BEGIN Supplied material

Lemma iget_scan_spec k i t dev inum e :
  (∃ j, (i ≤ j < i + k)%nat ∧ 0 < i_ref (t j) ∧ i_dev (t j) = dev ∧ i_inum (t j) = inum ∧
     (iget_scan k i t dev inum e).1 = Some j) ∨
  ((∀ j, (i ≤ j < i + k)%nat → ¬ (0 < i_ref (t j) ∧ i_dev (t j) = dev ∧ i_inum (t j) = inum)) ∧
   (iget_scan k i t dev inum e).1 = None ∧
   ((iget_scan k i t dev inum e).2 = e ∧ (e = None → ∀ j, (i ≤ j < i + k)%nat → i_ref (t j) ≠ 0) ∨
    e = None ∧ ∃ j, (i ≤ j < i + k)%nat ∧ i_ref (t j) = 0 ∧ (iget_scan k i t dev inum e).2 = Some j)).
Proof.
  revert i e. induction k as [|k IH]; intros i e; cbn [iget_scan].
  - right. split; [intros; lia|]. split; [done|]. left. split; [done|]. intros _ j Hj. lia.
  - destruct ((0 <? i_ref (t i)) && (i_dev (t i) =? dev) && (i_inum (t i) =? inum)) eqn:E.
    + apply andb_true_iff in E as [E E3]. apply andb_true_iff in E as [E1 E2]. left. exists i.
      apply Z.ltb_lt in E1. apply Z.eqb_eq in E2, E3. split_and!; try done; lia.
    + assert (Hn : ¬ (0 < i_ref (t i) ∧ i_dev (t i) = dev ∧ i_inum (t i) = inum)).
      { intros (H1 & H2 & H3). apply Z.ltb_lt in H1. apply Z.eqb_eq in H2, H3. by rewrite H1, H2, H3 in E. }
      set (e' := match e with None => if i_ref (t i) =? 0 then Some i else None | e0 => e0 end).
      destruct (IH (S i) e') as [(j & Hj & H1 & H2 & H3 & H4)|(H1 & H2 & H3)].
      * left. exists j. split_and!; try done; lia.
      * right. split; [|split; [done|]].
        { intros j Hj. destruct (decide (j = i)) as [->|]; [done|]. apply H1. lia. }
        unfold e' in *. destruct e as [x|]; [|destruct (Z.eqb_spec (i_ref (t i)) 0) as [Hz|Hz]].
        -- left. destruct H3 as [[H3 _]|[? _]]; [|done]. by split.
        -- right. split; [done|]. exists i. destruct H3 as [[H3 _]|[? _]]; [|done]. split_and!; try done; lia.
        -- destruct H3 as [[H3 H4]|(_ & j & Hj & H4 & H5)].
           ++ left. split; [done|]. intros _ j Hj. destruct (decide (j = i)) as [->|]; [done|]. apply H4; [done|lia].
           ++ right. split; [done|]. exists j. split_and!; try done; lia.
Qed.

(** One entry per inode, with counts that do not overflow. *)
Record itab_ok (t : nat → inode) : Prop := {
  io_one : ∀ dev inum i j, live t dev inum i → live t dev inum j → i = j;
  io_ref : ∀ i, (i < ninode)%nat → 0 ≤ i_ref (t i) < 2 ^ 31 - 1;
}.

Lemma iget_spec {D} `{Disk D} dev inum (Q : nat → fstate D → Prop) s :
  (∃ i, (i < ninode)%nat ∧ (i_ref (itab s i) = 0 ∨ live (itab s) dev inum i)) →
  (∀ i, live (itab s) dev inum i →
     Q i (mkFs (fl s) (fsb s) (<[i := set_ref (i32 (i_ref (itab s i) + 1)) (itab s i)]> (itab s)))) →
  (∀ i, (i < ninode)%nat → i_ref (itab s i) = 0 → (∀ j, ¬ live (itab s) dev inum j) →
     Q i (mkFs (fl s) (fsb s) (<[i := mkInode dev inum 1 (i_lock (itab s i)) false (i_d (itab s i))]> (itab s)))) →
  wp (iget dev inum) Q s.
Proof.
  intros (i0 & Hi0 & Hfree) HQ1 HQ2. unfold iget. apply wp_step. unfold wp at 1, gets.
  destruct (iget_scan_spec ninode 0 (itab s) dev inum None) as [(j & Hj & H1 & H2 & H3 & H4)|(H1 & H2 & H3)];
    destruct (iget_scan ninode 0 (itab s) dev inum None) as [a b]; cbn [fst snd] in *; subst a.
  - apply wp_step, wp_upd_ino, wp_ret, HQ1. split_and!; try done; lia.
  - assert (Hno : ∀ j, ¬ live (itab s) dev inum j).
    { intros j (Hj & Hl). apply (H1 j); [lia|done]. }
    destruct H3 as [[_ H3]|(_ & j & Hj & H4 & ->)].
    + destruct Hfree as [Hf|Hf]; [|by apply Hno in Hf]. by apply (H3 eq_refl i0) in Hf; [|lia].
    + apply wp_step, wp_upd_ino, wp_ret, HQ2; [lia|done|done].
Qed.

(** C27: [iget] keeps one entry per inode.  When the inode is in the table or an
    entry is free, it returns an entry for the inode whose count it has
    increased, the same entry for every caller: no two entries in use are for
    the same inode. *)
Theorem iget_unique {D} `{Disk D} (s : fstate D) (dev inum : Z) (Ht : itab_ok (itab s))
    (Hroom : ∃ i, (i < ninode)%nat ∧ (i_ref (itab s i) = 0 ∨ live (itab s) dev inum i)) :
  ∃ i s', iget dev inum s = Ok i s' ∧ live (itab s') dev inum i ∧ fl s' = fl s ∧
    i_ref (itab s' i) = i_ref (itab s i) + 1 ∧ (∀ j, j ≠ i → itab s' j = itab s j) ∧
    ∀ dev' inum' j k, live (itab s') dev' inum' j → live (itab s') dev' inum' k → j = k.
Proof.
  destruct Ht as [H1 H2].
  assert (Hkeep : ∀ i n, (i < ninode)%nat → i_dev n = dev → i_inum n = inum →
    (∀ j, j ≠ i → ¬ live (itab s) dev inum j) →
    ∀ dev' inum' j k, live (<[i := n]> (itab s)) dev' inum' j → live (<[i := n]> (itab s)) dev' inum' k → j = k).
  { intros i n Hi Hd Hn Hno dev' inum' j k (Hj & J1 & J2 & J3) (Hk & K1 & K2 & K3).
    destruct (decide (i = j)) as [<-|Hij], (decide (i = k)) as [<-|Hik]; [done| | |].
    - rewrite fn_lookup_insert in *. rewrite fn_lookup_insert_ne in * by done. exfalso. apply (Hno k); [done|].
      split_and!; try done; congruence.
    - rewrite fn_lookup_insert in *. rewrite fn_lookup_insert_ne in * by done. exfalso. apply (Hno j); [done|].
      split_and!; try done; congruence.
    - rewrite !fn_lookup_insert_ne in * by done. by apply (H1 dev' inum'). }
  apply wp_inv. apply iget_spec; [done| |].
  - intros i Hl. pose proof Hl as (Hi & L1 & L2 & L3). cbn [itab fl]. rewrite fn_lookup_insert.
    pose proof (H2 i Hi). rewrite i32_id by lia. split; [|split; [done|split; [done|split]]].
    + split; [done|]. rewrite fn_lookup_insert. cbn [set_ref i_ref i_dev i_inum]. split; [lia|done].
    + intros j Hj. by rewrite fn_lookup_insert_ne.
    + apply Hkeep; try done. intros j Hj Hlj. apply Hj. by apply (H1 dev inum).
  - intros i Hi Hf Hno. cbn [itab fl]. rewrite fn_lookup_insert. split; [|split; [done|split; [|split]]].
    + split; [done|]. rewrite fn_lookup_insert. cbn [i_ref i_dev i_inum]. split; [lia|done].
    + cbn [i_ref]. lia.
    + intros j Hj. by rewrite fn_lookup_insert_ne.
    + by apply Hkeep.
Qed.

END Supplied material
BEGIN Supplied material

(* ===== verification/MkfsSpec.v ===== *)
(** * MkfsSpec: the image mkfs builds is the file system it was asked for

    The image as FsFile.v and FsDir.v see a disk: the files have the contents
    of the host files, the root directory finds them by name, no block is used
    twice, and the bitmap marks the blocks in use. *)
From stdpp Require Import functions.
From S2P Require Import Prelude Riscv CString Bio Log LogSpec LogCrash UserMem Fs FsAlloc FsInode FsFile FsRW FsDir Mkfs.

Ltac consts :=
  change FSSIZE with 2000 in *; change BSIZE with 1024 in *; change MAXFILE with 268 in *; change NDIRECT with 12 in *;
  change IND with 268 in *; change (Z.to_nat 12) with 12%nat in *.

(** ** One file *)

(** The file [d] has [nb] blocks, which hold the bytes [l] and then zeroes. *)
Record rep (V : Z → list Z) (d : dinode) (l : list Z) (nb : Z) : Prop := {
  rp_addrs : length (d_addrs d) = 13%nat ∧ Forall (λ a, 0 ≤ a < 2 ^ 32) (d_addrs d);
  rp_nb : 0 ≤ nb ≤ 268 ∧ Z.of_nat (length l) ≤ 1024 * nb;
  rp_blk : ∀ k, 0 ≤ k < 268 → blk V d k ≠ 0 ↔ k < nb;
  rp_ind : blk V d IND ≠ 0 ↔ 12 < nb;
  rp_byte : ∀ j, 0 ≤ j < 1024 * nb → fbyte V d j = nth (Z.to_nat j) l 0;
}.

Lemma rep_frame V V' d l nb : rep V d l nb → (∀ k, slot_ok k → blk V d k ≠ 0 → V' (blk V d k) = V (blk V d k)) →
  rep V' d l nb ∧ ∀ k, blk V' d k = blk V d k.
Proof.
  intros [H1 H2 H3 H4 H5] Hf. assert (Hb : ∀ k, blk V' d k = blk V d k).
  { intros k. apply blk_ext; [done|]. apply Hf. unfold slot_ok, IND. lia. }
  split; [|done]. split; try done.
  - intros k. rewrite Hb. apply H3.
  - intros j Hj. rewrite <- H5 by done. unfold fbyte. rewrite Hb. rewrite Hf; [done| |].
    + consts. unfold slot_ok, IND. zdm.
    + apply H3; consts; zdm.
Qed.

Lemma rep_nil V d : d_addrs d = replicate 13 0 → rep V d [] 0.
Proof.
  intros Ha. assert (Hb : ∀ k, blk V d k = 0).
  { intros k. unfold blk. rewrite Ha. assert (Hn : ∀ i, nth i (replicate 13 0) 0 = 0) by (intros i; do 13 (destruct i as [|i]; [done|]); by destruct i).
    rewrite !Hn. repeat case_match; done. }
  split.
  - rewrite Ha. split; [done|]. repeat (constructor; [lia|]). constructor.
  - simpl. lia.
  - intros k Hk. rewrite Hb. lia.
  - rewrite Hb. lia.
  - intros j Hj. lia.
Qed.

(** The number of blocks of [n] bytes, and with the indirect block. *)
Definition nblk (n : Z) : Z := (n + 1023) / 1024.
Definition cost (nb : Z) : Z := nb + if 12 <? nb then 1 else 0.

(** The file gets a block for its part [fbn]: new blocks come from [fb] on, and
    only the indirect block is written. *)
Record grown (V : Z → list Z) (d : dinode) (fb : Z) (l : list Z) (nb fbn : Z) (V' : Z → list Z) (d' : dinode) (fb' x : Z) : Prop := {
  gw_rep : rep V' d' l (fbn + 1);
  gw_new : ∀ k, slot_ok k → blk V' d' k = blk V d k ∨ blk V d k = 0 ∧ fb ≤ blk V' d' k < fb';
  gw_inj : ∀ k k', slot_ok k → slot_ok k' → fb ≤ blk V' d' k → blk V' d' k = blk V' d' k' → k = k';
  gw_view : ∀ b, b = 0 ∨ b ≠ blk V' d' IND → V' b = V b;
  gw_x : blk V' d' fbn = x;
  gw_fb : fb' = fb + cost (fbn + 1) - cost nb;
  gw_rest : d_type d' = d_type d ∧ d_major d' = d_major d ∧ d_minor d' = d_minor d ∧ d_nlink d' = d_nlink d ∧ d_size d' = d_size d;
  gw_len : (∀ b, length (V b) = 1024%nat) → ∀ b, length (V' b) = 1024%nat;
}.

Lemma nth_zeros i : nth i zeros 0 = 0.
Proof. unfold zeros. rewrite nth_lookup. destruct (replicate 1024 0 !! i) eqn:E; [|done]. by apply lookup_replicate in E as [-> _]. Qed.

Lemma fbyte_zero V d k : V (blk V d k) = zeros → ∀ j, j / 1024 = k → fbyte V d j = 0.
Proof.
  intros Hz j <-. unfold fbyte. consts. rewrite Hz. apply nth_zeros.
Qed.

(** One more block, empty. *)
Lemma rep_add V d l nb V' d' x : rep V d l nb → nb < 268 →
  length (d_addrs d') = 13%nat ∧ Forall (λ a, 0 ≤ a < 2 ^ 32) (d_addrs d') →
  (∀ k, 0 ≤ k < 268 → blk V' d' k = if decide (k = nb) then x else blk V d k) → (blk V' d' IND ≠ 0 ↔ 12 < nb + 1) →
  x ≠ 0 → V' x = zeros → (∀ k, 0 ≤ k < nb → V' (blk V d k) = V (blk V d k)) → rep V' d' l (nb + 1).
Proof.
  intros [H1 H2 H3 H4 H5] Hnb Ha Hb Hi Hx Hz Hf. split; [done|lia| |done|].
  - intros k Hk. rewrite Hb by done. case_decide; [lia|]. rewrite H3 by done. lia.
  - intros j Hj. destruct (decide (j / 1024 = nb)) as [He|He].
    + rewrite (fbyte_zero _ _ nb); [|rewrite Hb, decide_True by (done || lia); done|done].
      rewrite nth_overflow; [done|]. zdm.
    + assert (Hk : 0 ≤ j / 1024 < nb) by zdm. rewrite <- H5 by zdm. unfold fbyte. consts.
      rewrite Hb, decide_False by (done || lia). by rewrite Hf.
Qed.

END Supplied material

▶ **Work item**
Given the data above, transcribe exactly the lines from the one containing "wp (iget dev inum) Q s." down to the one containing "entry is free, it", and no others.

▶ **Problem solution**
  wp (iget dev inum) Q s.
Proof.
  intros (i0 & Hi0 & Hfree) HQ1 HQ2. unfold iget. apply wp_step. unfold wp at 1, gets.
  destruct (iget_scan_spec ninode 0 (itab s) dev inum None) as [(j & Hj & H1 & H2 & H3 & H4)|(H1 & H2 & H3)];
    destruct (iget_scan ninode 0 (itab s) dev inum None) as [a b]; cbn [fst snd] in *; subst a.
  - apply wp_step, wp_upd_ino, wp_ret, HQ1. split_and!; try done; lia.
  - assert (Hno : ∀ j, ¬ live (itab s) dev inum j).
    { intros j (Hj & Hl). apply (H1 j); [lia|done]. }
    destruct H3 as [[_ H3]|(_ & j & Hj & H4 & ->)].
    + destruct Hfree as [Hf|Hf]; [|by apply Hno in Hf]. by apply (H3 eq_refl i0) in Hf; [|lia].
    + apply wp_step, wp_upd_ino, wp_ret, HQ2; [lia|done|done].
Qed.

(** C27: [iget] keeps one entry per inode.  When the inode is in the table or an
    entry is free, it returns an entry for the inode whose count it has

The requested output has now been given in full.